Written goals, objectives, presentations, statements in shareholder reports, and anything else you can point to, touch, print, carry, is nice, but will not push you up the corporate ladder faster than those around you. If you want to climb faster, make more money, and acquire more power than those around you competing for the same few higher-level positions, then you must learn that little-known art that will enable you to dig deeper, and observe better than anyone you are competing with.
Granted you can learn by bumping into barriers and obstacles and getting cut and bruised, and with that goes a very high degree of risk. This is called the “Univrsity of hard knocks”. Within an organization, learning by taking courses at the University of Hard Knocks may puff up your chest, stroke your ego and give you and your family a lot of stories with high entertainment value, but you’ll be disadvantaged compared to those who learn the following insider techniques of mastering the art of revealing the unwritten rules to success within any company, yours included.
- The first rule seems simple on the surface, almost obvious: Assume that what you see, hear and read, is the public face, not the reality within the company. Seek the information that has not been made public.
- Discover by thinking like an investigative reporter: What has actually been done or achieved? How was it actually done? Who is the biggest contributor to the effort of getting it done? What resources did they have with which to do it? How did they get those resources? What was the cause or the trigger that not only initiated it, but what influences along the way enabled it to be done?
- Look for the influences, the stakeholders, the various authorities that were enlisted or that enabled progress. What were the pockets of authority, of power, that weighed in, were enlisted, or were canvassed?
- Seek the cooperatives that enabled the program or progress. Which colleagues of the responsible party were most helpful? How did that relationship develop and how is it continuously nurtured?

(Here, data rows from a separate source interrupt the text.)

Lemma write_spec p n b : pipe_ok b → (n ≤ length p)%nat →
  crit_spec (WriteCall p 0) (WriteCall (drop n p) (Z.of_nat n)) b (pipe_write b (drop n p) (Z.of_nat n)).
Proof.
  intros Hok Hn. pose proof Hok as [Hc Hl]. destruct (pb_closed b) eqn:Hcl.
  - rewrite pipe_write_closed by done.
    assert (accepted (WriteCall (drop n p) (Z.of_nat n))
              (mk_critical b false (inr (WriteResult (Z.of_nat n) match drop n p with [] => None | _ => Some ErrClosedPipe end))) = []) as Ea.
    { cbn. by rewrite Z.sub_diag. }
    split; try done; [|by rewrite Ea, app_nil_r].
    unfold after; cbn. destruct (drop n p) eqn:E.
    + assert (n = length p) as -> by (apply (f_equal length) in E; rewrite length_drop in E; simpl in E; lia). done.
    + constructor; [|done]. apply (f_equal length) in E. rewrite length_drop in E. simpl in E. lia.
  - rewrite pipe_write_open by done. set (m := Z.to_nat _).
    assert (Z.of_nat m = Z.min (pb_cap b - buf_len b) (Z.of_nat (length p - n))) as Hm by (rewrite <-length_drop; lia).
    clearbody m.
    split; cbn.
    + split; [done|]. unfold buf_len in *. cbn. rewrite length_app, length_take, length_drop. lia.
    + done.
    + congruence.
    + unfold after; cbn. destruct (drop m (drop n p)) as [|y q] eqn:E.
      * rewrite drop_drop in E. apply (f_equal length) in E. rewrite length_drop in E. simpl in E.
        replace (Z.of_nat n + Z.of_nat m) with (Z.of_nat (length p)) by lia. done.
      * rewrite <-E, drop_drop. replace (Z.of_nat n + Z.of_nat m) with (Z.of_nat (n + m)) by lia.
        apply (f_equal length) in E. rewrite !length_drop in E. simpl in E.
        apply ok_write_parked; [lia| |done]. unfold buf_len in *; cbn. rewrite length_app, length_take, length_drop. lia.
    + unfold accepted, delivered; cbn. replace (Z.of_nat n + Z.of_nat m - Z.of_nat n) with (Z.of_nat m) by lia.
      destruct (drop m (drop n p)); cbn; by rewrite ?Nat2Z.id, ?Z.add_simpl_l, ?Nat2Z.id.
    + intros Hz%bool_decide_eq_false. replace m with 0%nat by lia. rewrite take_0, app_nil_r. destruct b; cbn in *; congruence.
Qed.

Lemma read_spec n b : pipe_ok b → crit_spec (ReadCall n) (ReadCall n) b (pipe_read b n).
Proof.
  intros Hok. unfold pipe_read. destruct (Z.eqb_spec (buf_len b) 0) as [E|E].
  - assert (pb_buf b = []) as Eb by (unfold buf_len in E; destruct (pb_buf b); simpl in E; [done|lia]).
    destruct (pb_closed b) eqn:Hcl; split; try done; unfold after; cbn; auto; by rewrite Eb.
  - split; try done; unfold after; cbn.
    + destruct Hok as [? Hl]. split; [done|]. unfold buf_len in *. cbn. rewrite length_drop. lia.
    + constructor; [rewrite length_take; lia|]. intros Ht. apply (f_equal length) in Ht. rewrite length_take in Ht.
      unfold buf_len in E. simpl in Ht. lia.
    + by rewrite app_nil_r, take_drop.
Qed.

Lemma crit_ok made c b : pipe_ok b → thread_ok b (mk_thread made (Ready c)) → crit_spec made c b (crit c b).
Proof.
  intros Hok Ht. inversion Ht; subst; cbn [crit]; [by apply write_spec|by apply read_spec|].
  unfold pipe_close. destruct (pb_closed b) eqn:Hcl; split; try done; unfold after; cbn; auto; by rewrite app_nil_r.
Qed.

(** Calls that are not parked only depend on the pipe being closed. *)
Lemma thread_ok_wake b b' t : (b.(pb_closed) = true → b'.(pb_closed) = true) → thread_ok b t → thread_ok b' (wake t).
Proof. intros Hc Ht. destruct Ht; cbn; auto. apply ok_write_ready. lia. Qed.

Lemma run_thread_ok i made c s : chan_ok s → s.(ch_threads) !! i = Some (mk_thread made (Ready c)) → chan_ok (run_thread i made c s).
Proof.
  intros [Hok Hth] Hi. pose proof (crit_ok made c _ Hok (Forall_lookup_1 _ _ _ _ Hth Hi)) as [H1 _ H2 H3 _ H5].
  split; [done|]. cbn. apply Forall_insert; [|done].
  destruct (c_broadcast (crit c (ch_buf s))); [|by rewrite H5].
  apply Forall_fmap. eapply Forall_impl; [exact Hth|]. intros t Ht. by apply (thread_ok_wake (ch_buf s)).
Qed.

Lemma run_ok cap ins outs s : 0 < cap → run (mk_chan (newPipeBuf cap) []) ins outs s →
  chan_ok s ∧ s.(ch_buf).(pb_cap) = cap ∧ ins = outs ++ s.(ch_buf).(pb_buf).
Proof.
  intros Hcap Hrun. remember (mk_chan (newPipeBuf cap) []) as s0 eqn:E0. induction Hrun as [s|s1 i1 o1 s2 i2 o2 s3 _ IH Hst]; subst.
  - split; [|done]. split; [by split; [|unfold buf_len; simpl; lia]|]. constructor.
  - destruct (IH eq_refl) as ([Hok Hth] & Hc & ->). destruct Hst as [c s Hf|i made c s Hi].
    + rewrite !app_nil_r. split; [|done]. split; [done|]. apply Forall_app. split; [done|]. constructor; [|constructor].
      destruct c as [p t| |]; cbn in Hf; subst; [|constructor..]. apply (ok_write_ready _ p 0). lia.
    + pose proof (crit_ok made c _ Hok (Forall_lookup_1 _ _ _ _ Hth Hi)) as Hk.
      split_and!; [by apply run_thread_ok|by rewrite <-Hc; apply (cs_cap _ _ _ _ Hk)|].
      by rewrite <-!app_assoc, (cs_bytes _ _ _ _ Hk).
Qed.

(** C4: The pipe is a bounded FIFO under any interleaving of any number of
    calls: what readers were given so far, followed by the buffer, is exactly what
    writers put in, in order; the buffer never exceeds its capacity; a Write that
    returns without an error has put in all its bytes, one that fails was cut by
    a Close and reports the count it put in, a Read without an error returned
    data (unless asked for none), io.EOF means closed; and a call that is parked
    in cond.Wait still has its reason to wait. *)
Theorem pipe_fifo cap ins outs s : 0 < cap → run (mk_chan (newPipeBuf cap) []) ins outs s →
  ins = outs ++ s.(ch_buf).(pb_buf) ∧ buf_len s.(ch_buf) ≤ cap ∧ Forall (thread_ok s.(ch_buf)) s.(ch_threads).
Proof. intros Hcap Hrun. destruct (run_ok cap ins outs s Hcap Hrun) as ([[_ ?] ?] & <- & ?). done. Qed.

(** Two calls on an example: a write larger than the buffer, and a read. *)
Definition example_chan : chan :=
  run_thread 1 (ReadCall 2) (ReadCall 2) (run_thread 0 (WriteCall [1; 2; 3; 4; 5] 0) (WriteCall [1; 2; 3; 4; 5] 0)
    (mk_chan (newPipeBuf 4) [mk_thread (WriteCall [1; 2; 3; 4; 5] 0) (Ready (WriteCall [1; 2; 3; 4; 5] 0));
                             mk_thread (ReadCall 2) (Ready (ReadCall 2))])).

Lemma example_run : run (mk_chan (newPipeBuf 4) []) [1; 2; 3; 4] [1; 2] example_chan.
Proof.
  eapply (run_step _ [1; 2; 3; 4] [] _ [] [1; 2]); [eapply (run_step _ [] [] _ [1; 2; 3; 4] [])|];
    [eapply (run_step _ [] [] _ [] []); [eapply (run_step _ [] [] _ [] []); [apply run_nil|]|]| |].
  - by apply (step_call (WriteCall [1; 2; 3; 4; 5] 0)).
  - by apply (step_call (ReadCall 2)).
  - by apply (step_run 0 (WriteCall [1; 2; 3; 4; 5] 0) (WriteCall [1; 2; 3; 4; 5] 0)).
  - by apply (step_run 1 (ReadCall 2) (ReadCall 2)).
Qed.

Lemma pipe_fifo_witness : example_chan.(ch_buf).(pb_buf) = [3; 4] ∧
  [1; 2; 3; 4] = [1; 2] ++ example_chan.(ch_buf).(pb_buf) ∧ buf_len example_chan.(ch_buf) ≤ 4 ∧
  Forall (thread_ok example_chan.(ch_buf)) example_chan.(ch_threads).
Proof. split; [done|]. apply (pipe_fifo 4); [lia|]. exact example_run. Defined.

(** C5: No deadlock on the pipe. When no call can take the mutex, either every
    call has returned, or the pipe is open and full and all that wait are Writes,
    or it is open and empty and all that wait are Reads; after a Close no call
    waits. *)
Theorem pipe_no_deadlock cap ins outs s : 0 < cap → run (mk_chan (newPipeBuf cap) []) ins outs s →
  (∀ i made c, s.(ch_threads) !! i ≠ Some (mk_thread made (Ready c))) →
  let waits (t : thread) := match t.(th_status) with Returned _ => false | _ => true end in
  Forall (λ t, waits t = false) s.(ch_threads) ∨
  (s.(ch_buf).(pb_closed) = false ∧ buf_len s.(ch_buf) = cap ∧
     Forall (λ t, waits t = true → ∃ p, t.(th_made) = WriteCall p 0) s.(ch_threads)) ∨
  (s.(ch_buf).(pb_closed) = false ∧ s.(ch_buf).(pb_buf) = [] ∧
     Forall (λ t, waits t = true → ∃ n, t.(th_made) = ReadCall n) s.(ch_threads)).
Proof.
  intros Hcap Hrun Hready waits. destruct (run_ok cap ins outs s Hcap Hrun) as ([Hok Hth] & <- & _).
  assert (∀ t, t ∈ s.(ch_threads) → ∀ c, th_status t ≠ Ready c) as Hnr.
  { intros [made st] [i Hi]%list_elem_of_lookup c Es. cbn in Es. subst. by apply (Hready i made c). }
  destruct (decide (Forall (λ t, waits t = false) s.(ch_threads))) as [|Hex%not_Forall_Exists]; [by left| |apply _].
  apply Exists_exists in Hex as (t & Ht & Hw). right. rewrite Forall_forall in Hth.
  pose proof (Hth t Ht) as Hto.
  destruct Hto as [|p n Hn Hfull Ho| | | |n Hemp Ho| | | |]; try (by destruct (Hnr _ Ht _ eq_refl)); try (by destruct Hw).
  - left. split_and!; [done|done|]. apply Forall_forall. intros t' Ht' Hw'.
    destruct (Hth t' Ht') as [| | | | |? Hemp| | | |]; try (by destruct (Hnr _ Ht' _ eq_refl)); try done; [by eexists|].
    unfold buf_len in Hfull. rewrite Hemp in Hfull. simpl in Hfull. lia.
  - right. split_and!; [done|done|]. apply Forall_forall. intros t' Ht' Hw'.
    destruct (Hth t' Ht') as [|? ? ? Hfull| | | | | | | |]; try (by destruct (Hnr _ Ht' _ eq_refl)); try done; [|by eexists].
    unfold buf_len in Hfull. rewrite Hemp in Hfull. simpl in Hfull. lia.
Qed.

Lemma pipe_no_deadlock_witness :
  let made := WriteCall [1; 2; 3] 0 in
  let s := run_thread 0 made made (mk_chan (newPipeBuf 2) [mk_thread made (Ready made)]) in
  let waits (t : thread) := match t.(th_status) with Returned _ => false | _ => true end in
  Forall (λ t, waits t = false) s.(ch_threads) ∨
  (s.(ch_buf).(pb_closed) = false ∧ buf_len s.(ch_buf) = 2 ∧
     Forall (λ t, waits t = true → ∃ p, t.(th_made) = WriteCall p 0) s.(ch_threads)) ∨
  (s.(ch_buf).(pb_closed) = false ∧ s.(ch_buf).(pb_buf) = [] ∧
     Forall (λ t, waits t = true → ∃ n, t.(th_made) = ReadCall n) s.(ch_threads)).
Proof.
  intros made s. apply (pipe_no_deadlock 2 [1; 2] []).
  - lia.
  - eapply (run_step _ [] [] _ [1; 2] []); [eapply (run_step _ [] [] _ [] []); [apply run_nil|]|].
    + by apply (step_call made).
    + by apply (step_run 0 made made).
  - intros [|[|i]] made' c; vm_compute; congruence.
Defined.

- Did any of the information or parties that was made public play an important role? Sometimes it does, but often it plays a much smaller role than what people assume.
- What people popped up along the way to test the responsible parties? What people stepped in front of progress and tried to act as barriers to slow, limit or even derail progress? What techniques were used to handle and defang those snakes?
- What barriers, or what you considered to be barriers, were simply ignored. Not all barriers are show stoppers. Do those barriers arise often? Is it standard practice to resit those barriers, or just work around them? Have any of those barriers been career damaging or just window dressing for others who were merely posturing? Who does the posturing?
- When work is delegated, does that mean completely hands off? Or, is it expected that delegation is done with follow-ups, tests, updates, meetings, etc. And, if so, with whom?
- When the work is dependent upon other functions or departments, what official and unofficial tools or techniques are used to evaluate other functions during and after project hand-offs by those responsible for projects and who climbed the ranks fastest?